▶ [ABOUT THIS TASK]: Every line below that holds the string "specialize" should be copied.

▶ [Saved data entries]:
Segment Open

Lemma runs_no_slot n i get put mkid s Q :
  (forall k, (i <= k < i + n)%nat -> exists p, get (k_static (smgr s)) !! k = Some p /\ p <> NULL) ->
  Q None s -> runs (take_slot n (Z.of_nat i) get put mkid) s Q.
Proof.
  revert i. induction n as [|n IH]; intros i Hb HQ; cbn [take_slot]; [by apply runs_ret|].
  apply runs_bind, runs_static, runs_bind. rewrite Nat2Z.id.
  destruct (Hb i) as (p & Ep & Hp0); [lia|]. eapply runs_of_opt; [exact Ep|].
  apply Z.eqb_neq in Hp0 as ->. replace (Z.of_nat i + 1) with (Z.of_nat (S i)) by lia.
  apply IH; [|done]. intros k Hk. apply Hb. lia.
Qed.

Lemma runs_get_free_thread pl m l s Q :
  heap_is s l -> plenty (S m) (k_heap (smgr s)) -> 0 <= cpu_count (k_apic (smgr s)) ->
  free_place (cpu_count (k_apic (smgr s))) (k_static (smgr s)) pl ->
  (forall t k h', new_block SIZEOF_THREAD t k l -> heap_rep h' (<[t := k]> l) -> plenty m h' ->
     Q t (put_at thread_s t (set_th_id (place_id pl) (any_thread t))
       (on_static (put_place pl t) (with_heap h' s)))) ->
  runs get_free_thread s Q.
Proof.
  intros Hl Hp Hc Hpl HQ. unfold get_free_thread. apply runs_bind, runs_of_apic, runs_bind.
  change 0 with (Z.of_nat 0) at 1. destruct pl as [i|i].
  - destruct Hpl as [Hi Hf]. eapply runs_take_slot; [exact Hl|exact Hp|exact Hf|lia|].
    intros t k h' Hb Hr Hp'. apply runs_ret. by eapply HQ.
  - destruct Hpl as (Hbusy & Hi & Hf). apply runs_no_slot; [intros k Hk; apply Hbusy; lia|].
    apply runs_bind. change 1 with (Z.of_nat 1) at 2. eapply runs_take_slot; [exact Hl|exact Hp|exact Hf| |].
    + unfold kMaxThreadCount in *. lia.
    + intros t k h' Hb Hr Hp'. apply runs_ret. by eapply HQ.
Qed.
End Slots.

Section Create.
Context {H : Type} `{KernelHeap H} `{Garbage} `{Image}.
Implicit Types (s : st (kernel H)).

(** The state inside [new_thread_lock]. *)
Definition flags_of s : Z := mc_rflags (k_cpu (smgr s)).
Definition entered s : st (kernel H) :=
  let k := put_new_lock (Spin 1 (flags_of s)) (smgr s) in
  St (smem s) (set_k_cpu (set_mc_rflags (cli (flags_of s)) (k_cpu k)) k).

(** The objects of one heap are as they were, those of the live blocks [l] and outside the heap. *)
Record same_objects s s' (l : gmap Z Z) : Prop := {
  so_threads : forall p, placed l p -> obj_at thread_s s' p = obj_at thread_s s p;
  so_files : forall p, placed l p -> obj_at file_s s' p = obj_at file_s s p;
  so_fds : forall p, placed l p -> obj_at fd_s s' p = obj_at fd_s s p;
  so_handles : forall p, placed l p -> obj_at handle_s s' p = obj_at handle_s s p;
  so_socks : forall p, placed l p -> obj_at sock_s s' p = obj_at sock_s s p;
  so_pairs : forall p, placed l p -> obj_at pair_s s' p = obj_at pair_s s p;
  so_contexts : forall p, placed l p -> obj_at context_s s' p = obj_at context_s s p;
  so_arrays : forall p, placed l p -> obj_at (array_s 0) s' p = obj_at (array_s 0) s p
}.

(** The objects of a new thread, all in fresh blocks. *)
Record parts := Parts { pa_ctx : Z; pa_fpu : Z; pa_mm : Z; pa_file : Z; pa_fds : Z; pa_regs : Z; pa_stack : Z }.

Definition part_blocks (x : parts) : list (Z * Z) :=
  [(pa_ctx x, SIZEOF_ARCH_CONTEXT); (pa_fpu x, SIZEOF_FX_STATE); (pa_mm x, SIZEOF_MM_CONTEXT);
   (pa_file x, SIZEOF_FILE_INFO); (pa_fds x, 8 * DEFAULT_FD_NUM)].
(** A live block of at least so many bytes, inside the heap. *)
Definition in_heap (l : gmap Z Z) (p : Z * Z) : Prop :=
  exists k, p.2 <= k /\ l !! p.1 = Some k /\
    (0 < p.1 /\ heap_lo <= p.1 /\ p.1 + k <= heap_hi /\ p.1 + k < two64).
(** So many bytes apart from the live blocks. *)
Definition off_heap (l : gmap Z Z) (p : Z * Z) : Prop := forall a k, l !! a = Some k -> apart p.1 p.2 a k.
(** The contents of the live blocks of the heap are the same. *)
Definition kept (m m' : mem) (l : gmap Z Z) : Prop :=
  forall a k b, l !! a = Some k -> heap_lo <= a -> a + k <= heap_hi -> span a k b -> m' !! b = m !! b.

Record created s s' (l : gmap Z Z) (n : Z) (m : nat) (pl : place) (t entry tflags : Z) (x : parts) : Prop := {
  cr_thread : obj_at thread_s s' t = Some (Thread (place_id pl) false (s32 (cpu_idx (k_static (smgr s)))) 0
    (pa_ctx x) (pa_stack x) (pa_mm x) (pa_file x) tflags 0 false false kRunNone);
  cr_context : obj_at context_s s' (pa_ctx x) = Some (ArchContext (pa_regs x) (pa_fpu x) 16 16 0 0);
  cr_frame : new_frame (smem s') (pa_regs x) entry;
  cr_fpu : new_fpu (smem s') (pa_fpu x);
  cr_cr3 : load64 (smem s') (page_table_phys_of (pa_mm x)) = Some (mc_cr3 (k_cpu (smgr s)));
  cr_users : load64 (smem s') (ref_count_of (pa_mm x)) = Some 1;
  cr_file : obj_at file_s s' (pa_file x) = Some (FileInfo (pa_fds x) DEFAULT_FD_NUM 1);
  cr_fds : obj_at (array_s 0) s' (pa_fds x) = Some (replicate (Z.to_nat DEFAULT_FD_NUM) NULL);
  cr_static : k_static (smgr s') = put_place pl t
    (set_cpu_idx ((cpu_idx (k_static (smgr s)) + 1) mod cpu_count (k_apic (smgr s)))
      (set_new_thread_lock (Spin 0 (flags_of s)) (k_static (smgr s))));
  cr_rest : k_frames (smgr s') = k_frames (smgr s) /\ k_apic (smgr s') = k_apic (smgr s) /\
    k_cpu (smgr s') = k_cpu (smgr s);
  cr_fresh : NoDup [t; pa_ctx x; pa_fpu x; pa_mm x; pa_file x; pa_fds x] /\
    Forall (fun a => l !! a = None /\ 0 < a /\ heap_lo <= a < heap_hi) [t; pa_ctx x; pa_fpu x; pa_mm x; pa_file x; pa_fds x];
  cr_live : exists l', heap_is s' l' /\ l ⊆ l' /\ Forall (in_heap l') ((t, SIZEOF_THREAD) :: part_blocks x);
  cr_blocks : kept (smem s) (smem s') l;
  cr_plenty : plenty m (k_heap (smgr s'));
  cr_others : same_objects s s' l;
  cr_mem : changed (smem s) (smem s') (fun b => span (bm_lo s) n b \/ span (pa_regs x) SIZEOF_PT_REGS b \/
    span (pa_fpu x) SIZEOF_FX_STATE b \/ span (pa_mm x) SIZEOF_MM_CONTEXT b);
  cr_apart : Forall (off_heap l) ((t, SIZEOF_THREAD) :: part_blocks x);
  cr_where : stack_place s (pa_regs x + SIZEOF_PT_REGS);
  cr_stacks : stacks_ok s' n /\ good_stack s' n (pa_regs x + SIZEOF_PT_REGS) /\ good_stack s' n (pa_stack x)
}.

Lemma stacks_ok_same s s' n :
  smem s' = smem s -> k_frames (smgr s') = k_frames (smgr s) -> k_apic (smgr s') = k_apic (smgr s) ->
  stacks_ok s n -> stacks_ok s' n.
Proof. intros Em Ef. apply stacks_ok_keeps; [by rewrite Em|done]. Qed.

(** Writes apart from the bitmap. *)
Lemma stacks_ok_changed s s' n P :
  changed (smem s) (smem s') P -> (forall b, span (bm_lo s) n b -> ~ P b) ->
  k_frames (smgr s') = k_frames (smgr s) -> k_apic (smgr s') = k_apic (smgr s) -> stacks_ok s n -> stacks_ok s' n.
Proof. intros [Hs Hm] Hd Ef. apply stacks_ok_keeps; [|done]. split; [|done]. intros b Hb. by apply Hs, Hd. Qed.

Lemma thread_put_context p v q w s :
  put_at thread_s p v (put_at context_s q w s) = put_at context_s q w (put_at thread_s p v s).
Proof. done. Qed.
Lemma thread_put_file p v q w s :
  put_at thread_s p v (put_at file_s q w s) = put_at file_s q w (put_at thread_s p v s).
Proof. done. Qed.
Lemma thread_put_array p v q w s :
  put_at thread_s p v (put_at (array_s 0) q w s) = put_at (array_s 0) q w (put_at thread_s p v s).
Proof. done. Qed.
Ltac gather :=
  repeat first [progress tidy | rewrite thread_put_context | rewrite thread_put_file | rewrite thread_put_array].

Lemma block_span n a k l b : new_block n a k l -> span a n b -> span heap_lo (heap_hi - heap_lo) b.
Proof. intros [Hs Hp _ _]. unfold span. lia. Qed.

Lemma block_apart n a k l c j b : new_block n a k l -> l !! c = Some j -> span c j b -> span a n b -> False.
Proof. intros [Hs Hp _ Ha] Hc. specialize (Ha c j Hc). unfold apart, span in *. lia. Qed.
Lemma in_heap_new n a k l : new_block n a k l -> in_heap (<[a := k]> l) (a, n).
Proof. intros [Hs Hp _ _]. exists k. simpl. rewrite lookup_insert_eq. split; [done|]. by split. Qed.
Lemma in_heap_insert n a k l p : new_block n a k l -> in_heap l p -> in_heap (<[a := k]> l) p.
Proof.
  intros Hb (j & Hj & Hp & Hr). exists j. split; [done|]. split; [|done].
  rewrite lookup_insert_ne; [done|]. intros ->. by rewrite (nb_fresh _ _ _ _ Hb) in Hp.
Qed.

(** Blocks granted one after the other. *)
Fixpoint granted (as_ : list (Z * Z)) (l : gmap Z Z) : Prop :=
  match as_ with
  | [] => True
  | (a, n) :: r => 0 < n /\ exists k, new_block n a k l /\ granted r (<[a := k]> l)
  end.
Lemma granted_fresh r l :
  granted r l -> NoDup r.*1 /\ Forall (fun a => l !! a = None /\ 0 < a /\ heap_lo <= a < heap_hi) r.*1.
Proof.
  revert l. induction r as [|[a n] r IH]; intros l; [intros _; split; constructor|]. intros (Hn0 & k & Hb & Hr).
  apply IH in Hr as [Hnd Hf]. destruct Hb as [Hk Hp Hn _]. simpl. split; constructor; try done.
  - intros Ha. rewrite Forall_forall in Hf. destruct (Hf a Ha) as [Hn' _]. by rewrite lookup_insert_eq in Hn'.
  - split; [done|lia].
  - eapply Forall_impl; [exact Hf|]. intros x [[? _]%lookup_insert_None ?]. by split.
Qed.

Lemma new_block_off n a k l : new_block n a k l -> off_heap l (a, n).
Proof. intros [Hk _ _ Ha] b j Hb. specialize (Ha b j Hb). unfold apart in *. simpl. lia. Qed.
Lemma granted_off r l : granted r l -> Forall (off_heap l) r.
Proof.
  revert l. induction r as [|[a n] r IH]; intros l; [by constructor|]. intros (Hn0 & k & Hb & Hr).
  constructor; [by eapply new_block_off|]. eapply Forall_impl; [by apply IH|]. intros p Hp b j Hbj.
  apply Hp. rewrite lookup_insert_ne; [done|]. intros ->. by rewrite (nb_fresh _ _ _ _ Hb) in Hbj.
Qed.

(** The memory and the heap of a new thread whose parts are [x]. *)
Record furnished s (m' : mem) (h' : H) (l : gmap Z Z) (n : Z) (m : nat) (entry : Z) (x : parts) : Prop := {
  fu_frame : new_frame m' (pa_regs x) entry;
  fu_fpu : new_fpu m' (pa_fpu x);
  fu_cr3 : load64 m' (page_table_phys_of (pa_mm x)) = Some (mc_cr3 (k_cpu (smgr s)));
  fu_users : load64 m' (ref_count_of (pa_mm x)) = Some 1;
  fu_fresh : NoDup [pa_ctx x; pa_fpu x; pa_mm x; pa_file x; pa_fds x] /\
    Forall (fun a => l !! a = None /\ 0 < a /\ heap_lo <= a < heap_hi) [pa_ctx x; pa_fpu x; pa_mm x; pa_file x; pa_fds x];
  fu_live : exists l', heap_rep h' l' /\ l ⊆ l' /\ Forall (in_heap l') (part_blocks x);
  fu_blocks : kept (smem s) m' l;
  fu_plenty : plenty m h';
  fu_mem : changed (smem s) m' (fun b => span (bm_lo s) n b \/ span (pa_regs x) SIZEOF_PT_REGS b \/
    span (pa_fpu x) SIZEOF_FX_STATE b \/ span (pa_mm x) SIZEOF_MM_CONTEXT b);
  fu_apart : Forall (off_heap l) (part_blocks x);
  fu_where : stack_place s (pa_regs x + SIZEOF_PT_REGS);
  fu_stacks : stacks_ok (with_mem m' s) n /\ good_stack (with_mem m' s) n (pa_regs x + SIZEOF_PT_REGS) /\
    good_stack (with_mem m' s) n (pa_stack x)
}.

Segment Closed

▶ [WORKED SOLUTION]:
Proof. intros [Hs Hp _ Ha] Hc. specialize (Ha c j Hc). unfold apart, span in *. lia. Qed.
Proof. intros [Hk _ _ Ha] b j Hb. specialize (Ha b j Hb). unfold apart in *. simpl. lia. Qed.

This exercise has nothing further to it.